~ Antica lirica irlandese ~

Il piccolo Gesù, nel mio piccolo eremo

 

 

 

 

 

Il piccolo Gesù,

nel mio piccolo eremo lo allevo;

tutto, anche un chierico di grandi ricchezze

è inganno: non il piccolo Gesù.

 

Com’è allevato nella mia casa,

non è cosa che avvenga tra gente comune:

Gesù con il popolo del cielo

è ogni notte al mio seno.

 

Gesù piccolino, mio eterno bene

che concede e non condona;

re che domina tutte le cose:

rimpianto darebbe non supplicarlo.

 

È Gesù, il nobile, l’angelico,

– non un semplice chierico –

chi allevo nel mio piccolo eremo,

Gesù, il figlio della donna ebrea.

 

Figli di principi, figli di re,

sebbene entrino nella mia terra

non da loro attendo durevoli accordi:

meglio per me è il piccolo Gesù.

 

Innalzate un coro, sorelle,

all’uomo cui dovete il vostro tributo;

benché sia qui al mio petto,

nella sua dimora lassù è il piccolo Gesù.

 

Immagine: “Adorazione del Bambino Gesù” (1445), di Stefan Lochner

 

 

Composti attorno al secolo X, questi versi venivano attribuiti a Santa Ite (o Ide), di Cell Ite (oggi Killeedy nella contea di Limerick), religiosa vissuta a metà del secolo VI. La poesia è contenuta in un commentario medio-irlandese al Félire Oengusso Céli Dé (cioè la Festologia scritta da Oengus della comunità anacoretica dei «Seguaci di Dio») sotto la data del 15 gennaio, giorno dedicato appunto alla santa.
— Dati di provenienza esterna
(** The exact vector turns by the angle and grows by the length of [(s, c)]. *)
Lemma rotated_length a b :
  fr c * fr d - fr s * fr q - 0.0000005 <= a <= fr c * fr d - fr s * fr q + 0.0000005 ->
  fr c * fr q + fr s * fr d - 0.0000005 <= b <= fr c * fr q + fr s * fr d + 0.0000005 ->
  a * a + b * b <= 0.866 * 0.866.
Proof.
  set (a' := fr c * fr d - fr s * fr q). set (b' := fr c * fr q + fr s * fr d). intros Ha Hb.
  assert (E : a' * a' + b' * b' = (fr s * fr s + fr c * fr c) * (fr d * fr d + fr q * fr q)) by (unfold a', b'; ring).
  assert (H : a' * a' + b' * b' <= 0.735).
  { rewrite E. pose proof (Rle_0_sqr (fr s)). pose proof (Rle_0_sqr (fr c)). pose proof (Rle_0_sqr (fr d)).
    pose proof (Rle_0_sqr (fr q)). unfold Rsqr in *. nra. }
  clearbody a' b'. clear E. pose proof (Rle_0_sqr a'). pose proof (Rle_0_sqr b'). unfold Rsqr in *.
  assert (- 1 <= a' <= 1 /\ - 1 <= b' <= 1) as [Ha' Hb'] by (repeat split; nra).
  assert (a * a <= a' * a' + 0.000002) by nra. assert (b * b <= b' * b' + 0.000002) by nra. lra.
Qed.

Lemma rotated :
  let a := (c * d - s * q)%f32 in let b := (c * q + s * d)%f32 in
  fok a = true /\ fok b = true /\ fr a * fr a + fr b * fr b <= 0.866 * 0.866.
Proof.
  destruct four_products as (H1 & H2 & H3 & H4).
  destruct (rotate_term c d 0.87 Hc Hd H1 ltac:(lra)) as [O1 E1].
  destruct (rotate_term s q 0.87 Hs Hq H2 ltac:(lra)) as [O2 E2].
  destruct (rotate_term c q 0.87 Hc Hq H3 ltac:(lra)) as [O3 E3].
  destruct (rotate_term s d 0.87 Hs Hd H4 ltac:(lra)) as [O4 E4].
  destruct (fsub_bound _ _ 1.8 O1 O2 ltac:(lra) ltac:(lra)) as [Oa Ea].
  destruct (fadd_bound _ _ 1.8 O3 O4 ltac:(lra) ltac:(lra)) as [Ob Eb].
  split; [done|]. split; [done|]. apply rotated_length; lra.
Qed.
End Rotate.

(** ** The angle loops end *)

Lemma wrap_up_total n x :
  fok x = true -> - (6 * IZR (Z.of_nat n)) <= fr x <= 1000 -> IZR (Z.of_nat n) <= 165 ->
  exists y, wrap_up (S n) (- M_PI)%f32 M_2PI x = Some y /\ fok y = true /\ fr y <= 1000.
Proof.
  destruct fr_pi as [Hp Hpv]. destruct fr_2pi as [H2 H2v]. pose proof fpi_bounds as Hpi. pose proof b2_m150 as Hb.
  revert x. induction n as [|n IH]; intros x Hx Hr Hn; cbn [wrap_up].
  - destruct (x <? - M_PI)%f32 eqn:E; [|exists x; by split; [|split; [|lra]]].
    apply fltb_fr in E; [|done|by rewrite fopp_ok]. rewrite fr_opp, Hpv in E. change (IZR (Z.of_nat 0)) with 0 in Hr. lra.
  - destruct (x <? - M_PI)%f32 eqn:E; [|exists x; by split; [|split; [|lra]]].
    apply fltb_fr in E; [|done|by rewrite fopp_ok]. rewrite fr_opp, Hpv in E.
    rewrite Nat2Z.inj_succ, <- Z.add_1_r, plus_IZR in Hr, Hn.
    destruct (fadd_err x M_2PI 1000 Hx H2) as [Hok He]; [apply Rabs_le; rewrite H2v; lra|lra|].
    rewrite H2v in He. apply (IH (x + M_2PI)%f32 Hok); [|lra].
    revert He. unfold Rabs. destruct (Rcase_abs _); lra.
Qed.

Lemma wrap_down_total n x :
  fok x = true -> - 4 <= fr x <= 6 * IZR (Z.of_nat n) -> IZR (Z.of_nat n) <= 170 ->
  exists y, wrap_down (S n) M_PI M_2PI x = Some y /\ fok y = true.
Proof.
  destruct fr_pi as [Hp Hpv]. destruct fr_2pi as [H2 H2v]. pose proof fpi_bounds as Hpi. pose proof b2_m150 as Hb.
  revert x. induction n as [|n IH]; intros x Hx Hr Hn; cbn [wrap_down].
  - destruct (M_PI <? x)%f32 eqn:E; [|by exists x].
    apply fltb_fr in E; [|done..]. rewrite Hpv in E. change (IZR (Z.of_nat 0)) with 0 in Hr. lra.
  - destruct (M_PI <? x)%f32 eqn:E; [|by exists x]. apply fltb_fr in E; [|done..]. rewrite Hpv in E.
    rewrite Nat2Z.inj_succ, <- Z.add_1_r, plus_IZR in Hr, Hn.
    assert (H2o : fok (- M_2PI)%f32 = true) by done.
    destruct (fadd_err x (- M_2PI)%f32 1100 Hx H2o) as [Hok He]; [apply Rabs_le; rewrite fr_opp, H2v; lra|lra|].
    rewrite fr_opp, H2v in He. rewrite fsub_add. apply (IH _ Hok); [|lra].
    revert He. unfold Rabs. destruct (Rcase_abs _); lra.
Qed.

(** NaN, or at most 1000 rad. *)
Definition angle_ok (x : f32) : Prop := is_nan x = true \/ fok x = true /\ - 990 <= fr x <= 990.

Lemma wrap_more f1 f2 low turn x y : (f1 <= f2)%nat -> wrap_up f1 low turn x = Some y -> wrap_up f2 low turn x = Some y.
Proof.
  revert f2 x. induction f1 as [|f1 IH]; intros f2 x Hle; [done|]. destruct f2 as [|f2]; [lia|]. cbn [wrap_up].
  destruct (x <? low)%f32; [|done]. apply IH. lia.
Qed.

Lemma wrap_more_down f1 f2 high turn x y :
  (f1 <= f2)%nat -> wrap_down f1 high turn x = Some y -> wrap_down f2 high turn x = Some y.
Proof.
  revert f2 x. induction f1 as [|f1 IH]; intros f2 x Hle; [done|]. destruct f2 as [|f2]; [lia|]. cbn [wrap_down].
  destruct (high <? x)%f32; [|done]. apply IH. lia.
Qed.

Lemma wrap_ends x : fok x = true -> - 990 <= fr x <= 990 ->
  exists y, wrap angle_fuel M_PI M_2PI x = Some y /\ fok y = true /\ - fpi <= fr y <= fpi.
Proof.
  intros Hx Hr. assert (Hv : fvalid x = true) by by apply fok_valid.
  cut (exists y, wrap angle_fuel M_PI M_2PI x = Some y /\ fok y = true).
  { intros (y & E & Hy). exists y. split; [done|]. split; [done|].
    destruct (wrap_wrapped _ _ _ Hv E) as [Hn|[_ Hb]]; [by destruct y|done]. }
  unfold wrap. cbn [mbind option_bind]. destruct (wrap_up_total 165 x Hx) as (y & E & Hy & Hy2).
  1, 2: change (IZR (Z.of_nat 165)) with 165; lra.
  rewrite (wrap_more 166 angle_fuel _ _ _ _ ltac:(unfold angle_fuel; lia) E).
  destruct (wrap_up_range _ _ _ Hv E) as [_ [Hn|[->|[_ Hl]]]]; [by destruct y|done|].
  pose proof fpi_bounds. destruct (wrap_down_total 170 y Hy) as (z & Ez & Hz).
  1, 2: change (IZR (Z.of_nat 170)) with 170; lra.
  exists z. split; [|done]. apply (wrap_more_down 171 angle_fuel); [unfold angle_fuel; lia|done].
Qed.

Lemma wrap_total x : angle_ok x -> exists y, wrap angle_fuel M_PI M_2PI x = Some y.
Proof.
  intros [Hn|[Hx Hr]]; [destruct x; try done; by eexists|].
  destruct (wrap_ends x Hx Hr) as (y & E & _). by exists y.
Qed.

(** ** The modulation *)

Lemma svm_nan a b half : is_nan a = true -> is_nan b = true -> (0 <= half < 65536)%Z ->
  svm (- a)%f32 (- b)%f32 half = (half / 2, half / 2, half / 2)%Z.
Proof.
  intros Ha Hb Hh. destruct a; try done. destruct b; try done. unfold svm.
  change (svm_sector (- S754_nan)%f32 (- S754_nan)%f32) with 5%Z.
  assert (svm_times 5 (- S754_nan)%f32 (- S754_nan)%f32 half = (0, 0)%Z) as ->.
  { unfold svm_times. cbn [Z.eqb Pos.eqb]. by destruct (f_of_int half). }
  cbn [Z.eqb Pos.eqb]. rewrite (u32_id (half - 0 - 0)) by (unfold is_u32; lia).
  replace (half - 0 - 0)%Z with half by lia. rewrite Z.add_0_r.
  assert (u32 (half / 2) = half / 2)%Z as ->; [|by rewrite Z.add_0_r, u32_id by (unfold is_u32; Z.to_euclidean_division_equations; lia)].
  apply u32_id. unfold is_u32. Z.to_euclidean_division_equations. lia.
Qed.

(** What the configuration and the variables of the controller must be: numbers
    of the format, a duty limit of at most 96 %, and an angle in range. *)
Record control_ready (conf : mc_configuration) (m : motor_state_t) : Prop := {
  ready_kp : fvalid (foc_current_kp conf) = true;
  ready_limit : fok (l_max_duty conf) = true;
  ready_limit_range : 0 <= fr (l_max_duty conf) <= 0.96;
  ready_max : fvalid (max_duty m) = true;
  ready_max_nan : is_nan (max_duty m) = false;
  ready_phase : angle_ok (phase m);
  ready_phase_valid : fvalid (phase m) = true;
  ready_ialpha : fvalid (i_alpha m) = true;
  ready_ibeta : fvalid (i_beta m) = true;
  ready_id : fvalid (id_target m) = true;
  ready_iq : fvalid (iq_target m) = true;
  ready_vd : fvalid (vd m) = true;
  ready_vq : fvalid (vq m) = true;
  ready_vbus : fvalid (v_bus m) = true
}.

Lemma limit_near md : fok md = true -> 0 <= fr md <= 0.96 ->
  fok (SQRT3_BY_2 * md)%f32 = true /\ 0 <= fr (SQRT3_BY_2 * md)%f32 <= 0.83139.
Proof.
  intros Hmd Hr. assert (Hs : fok SQRT3_BY_2 = true) by (by vm_compute).
  assert (Hsv : fr SQRT3_BY_2 = 14529495 / 16777216) by (by rewrite (fr_lit SQRT3_BY_2 14529495 24) by (by vm_compute)).
  destruct (fmul_bound SQRT3_BY_2 md 0.84 Hs Hmd) as [Hok He]; [rewrite Hsv; lra|lra|].
  split; [done|]. split; [|rewrite Hsv in He; lra].
  apply (nearest_nonneg (fr SQRT3_BY_2 * fr md)); [by apply fmul_nearest|done|rewrite Hsv; lra].
Qed.

Lemma within_le b1 b2 x y : 0 <= b1 <= b2 -> within b1 x y -> within b2 x y.
Proof. intros Hb [H|(Hx & Hy & H)]; [by left|right]. split; [done|]. split; [done|]. nra. Qed.

(** The PI controllers limit the modulation. *)
Lemma current_pi_within conf m s c dt :
  control_ready conf m -> fvalid s = true -> fvalid c = true ->
  within 0.8315 (mod_d (current_pi conf s c dt m)) (mod_q (current_pi conf s c dt m)).
Proof.
  intros [Hkp Hl Hlr Hmx Hmxn _ _ Hia Hib Hid Hiq Hvd Hvq Hvb] Hs Hc. unfold current_pi.
  set (md := truncate (fabs (max_duty m)) f0 (l_max_duty conf)).
  assert (Hmd : fok md = true /\ 0 <= fr md <= fr (l_max_duty conf)).
  { destruct (truncate_range (fabs (max_duty m)) f0 (l_max_duty conf)) as [H1 H2];
      [by destruct (max_duty m)|by rewrite fabs_valid|done|done|change (fr f0) with 0; lra|].
    change (fr f0) with 0 in H2. by split. }
  destruct Hmd as [Hmd Hmr]. destruct (limit_near md Hmd ltac:(lra)) as [Hlim Hlr2].
  match goal with |- context [utils_saturate_vector_2d ?x ?y (SQRT3_BY_2 * md)%f32] =>
    assert (Hw : let '(x', y', _) := utils_saturate_vector_2d x y (SQRT3_BY_2 * md)%f32 in
                 within (fr (SQRT3_BY_2 * md)%f32 * 1.00001 + 0.000000000001) x' y') end.
  { apply saturate_within; [| |done|lra]; (apply fdiv_valid; [|by apply fmul_valid]);
      (apply fadd_valid; [done|]); (apply fmul_valid; [|done]); (apply fsub_valid; [done|]);
      (apply fsub_valid || apply fadd_valid); by apply fmul_valid. }
  destruct (utils_saturate_vector_2d _ _ (SQRT3_BY_2 * md)%f32) as [[d q] b].
  destruct (utils_saturate_vector_2d _ _ _) as [[vd' vq'] b'].
  change (within 0.8315 d q). apply (within_le _ 0.8315) in Hw; [done|lra].
Qed.

(** The vector the modulation asks for, and what the bridge gets. *)
Definition duties_realise (a b : f32) (arr : Z) (duties : Z * Z * Z) : Prop :=
  (is_nan a = true /\ is_nan b = true /\ duties = (arr / 2, arr / 2, arr / 2)%Z) \/
  (fok a = true /\ fok b = true /\ realises (fr (- a)%f32) (fr (- b)%f32) arr duties).

Lemma modulation_realised s c m arr :
  (is_nan s = true /\ is_nan c = true) \/
  (fok s = true /\ fok c = true /\ fr s * fr s + fr c * fr c <= 1.062) ->
  within 0.8315 (mod_d m) (mod_q m) -> (0 <= arr < 65536)%Z ->
  let '(a, b) := stator_modulation s c m in
  duties_realise a b arr (svm (- a)%f32 (- b)%f32 arr).
Proof.
  intros Hsc Hw Harr. unfold stator_modulation.
  assert (Hnan : is_nan s = true \/ is_nan (mod_d m) = true \/ is_nan (mod_q m) = true ->
    is_nan c = true \/ is_nan s = false ->
    duties_realise (c * mod_d m - s * mod_q m)%f32 (c * mod_q m + s * mod_d m)%f32 arr
      (svm (- (c * mod_d m - s * mod_q m))%f32 (- (c * mod_q m + s * mod_d m))%f32 arr)).
  { intros Hn Hcs. left. assert (is_nan (c * mod_d m - s * mod_q m)%f32 = true /\ is_nan (c * mod_q m + s * mod_d m)%f32 = true) as [Ha Hb].
    { destruct Hn as [Hn|[Hn|Hn]].
      - destruct s; try done. split; [apply fsub_nan|apply fadd_nan]; by right.
      - split; [apply fsub_nan; left|apply fadd_nan; right]; by apply fmul_nan.
      - split; [apply fsub_nan; right|apply fadd_nan; left]; by apply fmul_nan. }
    split; [done|]. split; [done|]. by apply svm_nan. }
  destruct Hsc as [[H1 H2]|(Hs & Hc & Hsc)]; [apply Hnan; auto|].
  destruct Hw as [[Hn|Hn]|(Hd & Hq & Hdq)]; [apply Hnan; [auto|right; by apply fok_not_nan]..|].
  right. destruct (rotated s c (mod_d m) (mod_q m) Hs Hc Hd Hq Hsc Hdq) as (Ha & Hb & Hm).
  split; [done|]. split; [done|]. apply svm_realises; [by rewrite fopp_ok..| |done]. rewrite !fr_opp. lra.
Qed.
Il testo poetico è introdotto da una breve prosa: «Non accetterò dal mio Dio null’altro se non che il suo stesso figlio venga a me sotto le spoglie di un bimbo. Allora venne l’angelo che soleva recarsi da lei come messaggero e l’angelo annunciò: “Ti sarà dato ciò che hai desiderato”. Così Cristo andò a lei sotto le spoglie di un bimbo. Ed ella disse... ».

L’immagine di Gesù in sinu sanctorum (nutrito al petto dei santi), estranea all’iconografia dell’Europa continentale, si comprende in relazione alla grande diffusione nell’antica Irlanda dell’istituto dell’adozione: l’affidamento di un bambino ad un’altra famiglia per allargare la cerchia dei legami di solidarietà tra i clan.